Examples of harmful substances which can pass from mother to fetus
across the placenta include: pathogens like the rubella virus; drugs such
as thalidomide, nicotine, alcohol and heroin.
During the first three months of pregnancy the hormones oestrogen and
progesterone are secreted by the ovary and corpus luteum. However
about three months after fertilisation the corpus luteum degenerates and
the placenta takes over the production of these hormones.
Oestrogen and progesterone inhibit the menstrual cycle, in particular
ovulation and menstruation. In addition they maintain the endometrium of
the uterus wall and stimulate growth of the breasts in preparation for milk
production.
However milk production, which does not begin until after birth is
stimulated by another hormone, prolactin, which is secreted by the
pituitary gland.
During pregnancy the placental hormones oestrogen and progesterone
inhibit the secretion of prolactin by the pituitary gland. When the placenta
is removed at birth the placental hormone levels suddenly drop.
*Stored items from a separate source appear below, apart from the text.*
(** a worker with the mutex tests the flags, on entering or once awake *)
Lemma test_inv n g i p : gate_inv n g -> g_workers g !! i = Some p -> p = GRun /\ g_main g <> MSleep \/ p = GTest ->
  gate_inv n (gate_test i (set_numbers (g_ready g + Z.of_nat (1 - is_in p)) (g_total g) g)).
Proof.
  intros [Hw Hr Hs Ho Hst Ht Hm] Hi Hp. unfold gate_test. cbn [g_start g_abort set_numbers].
  set (q := if g_start g || g_abort g then GOut (negb (g_abort g)) else GSleep).
  assert (Hq : is_in q = 1%nat) by (unfold q; by destruct (g_start g || g_abort g)).
  pose proof (entered_insert _ _ _ q Hi) as He. rewrite Hq in He.
  assert (Hrun : p = GRun -> entered (g_workers g) <> n).
  { intros -> E. apply (entered_all (g_workers g)); [congruence |]. by eapply list_elem_of_lookup_2. }
  assert (Hpp : is_in p = O /\ p = GRun \/ is_in p = 1%nat /\ p = GTest) by (destruct Hp as [[-> _] | ->]; cbn; tauto).
  split; cbn [set_worker set_numbers g_workers g_ready g_total g_start g_abort g_main].
  - by rewrite length_insert.
  - lia.
  - intros [Hsl | Hsl]%elem_of_insert_phase; [| by apply Hs]. unfold q in Hsl. by destruct (g_start g), (g_abort g).
  - intros ok [Hok | Hok]%elem_of_insert_phase; [| by apply Ho]. unfold q in Hok. destruct (g_start g), (g_abort g); cbn in Hok; simplify_eq; by split.
  - intros H. specialize (Hst H). destruct Hpp as [[_ Hpr] | [Hpi _]]; [by apply Hrun in Hpr | lia].
  - done.
  - destruct (g_main g) as [| | |[]|] eqn:Em; try done. destruct Hp as [[_ Hne] | ->]; [done |]. cbn in He. split; [lia | tauto].
Qed.

Lemma wait_ready_inv n g : gate_inv n g -> g_main g = MBefore \/ g_main g = MTest -> gate_inv n (gate_wait_ready (Z.of_nat n) g).
Proof.
  intros [Hw Hr Hs Ho Hst Ht Hm] Hmain. assert (Hfl : g_start g = false /\ g_abort g = false) by (destruct Hmain as [E | E]; by rewrite E in Hm).
  pose proof (entered_bound (g_workers g)). destruct Hfl as [Es Ea].
  unfold gate_wait_ready, ready_test. cbn [set_numbers g_ready g_total g_abort]. rewrite Ea. cbn [negb]. rewrite andb_true_r.
  destruct (Z.ltb_spec (g_ready g) (Z.of_nat n)) as [Hlt | Hge]; split; cbn [set_main set_numbers g_workers g_ready g_total g_start g_abort g_main]; try done; rewrite ?Es, ?Ea.
  - by intros [|].
  - split; [lia | done].
  - intros _. lia.
Qed.

(** main gives the sign, or calls the run off *)
Lemma sign_inv n g start abort m : gate_inv n g -> g_start g = false -> g_abort g = false ->
  (m = MAfter /\ start = negb abort /\ g_main g = MReady true) \/ (m = MReady false /\ start = false /\ abort = true /\ g_main g <> MBefore) ->
  gate_inv n (set_main m (broadcast (set_flags start abort g))).
Proof.
  intros [Hw Hr Hs Ho Hst Ht Hm] Es Ea Hm'.
  assert (Hnone : forall ok, GOut ok ∉ g_workers g).
  { intros ok H. destruct (Ho ok H) as [H1 H2]. destruct ok; [specialize (H2 eq_refl) | cbn in H1]; congruence. }
  split; cbn; rewrite ?length_map, ?entered_wake; try done.
  - by intros ?%not_sleeping.
  - intros ok H. by apply (still_out _ ok), Hnone in H.
  - intros H. apply Hst. right. destruct Hm' as [(-> & -> & ->) | (-> & -> & -> & _)]; [done |]. by destruct H.
  - intros _. apply Ht. destruct Hm' as [(_ & _ & ->) | (_ & _ & _ & H)]; done.
  - destruct Hm' as [(-> & -> & _) | (-> & -> & -> & _)]; done.
Qed.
As a
result their inhibitory effect is removed, prolactin is secreted by the
pituitary gland and milk production begins.
Since a fetus is not genetically identical to its mother, its cells will possess
antigens which are foreign to the mother. Normally the mother's immune
system will not attack the fetus because the placental barrier usually
prevents any fetal cells from entering the mother's blood stream and so
her immune system remains unaware of the presence of the 'foreign'
fetus.
Occasionally fetal cells can pass into the mother's bloodstream so that
there is some mixing of fetal and maternal blood. This stimulates the
mother's immune system to produce antibodies against the fetus.
Although this may not damage this fetus, memory cells will persist in the
mother's blood stream and, if stimulated in a subsequent pregnancy, will
initiate a secondary immune response. Antibodies may cross the placenta
and damage or kill the fetus. An example of this is the Rhesus factor.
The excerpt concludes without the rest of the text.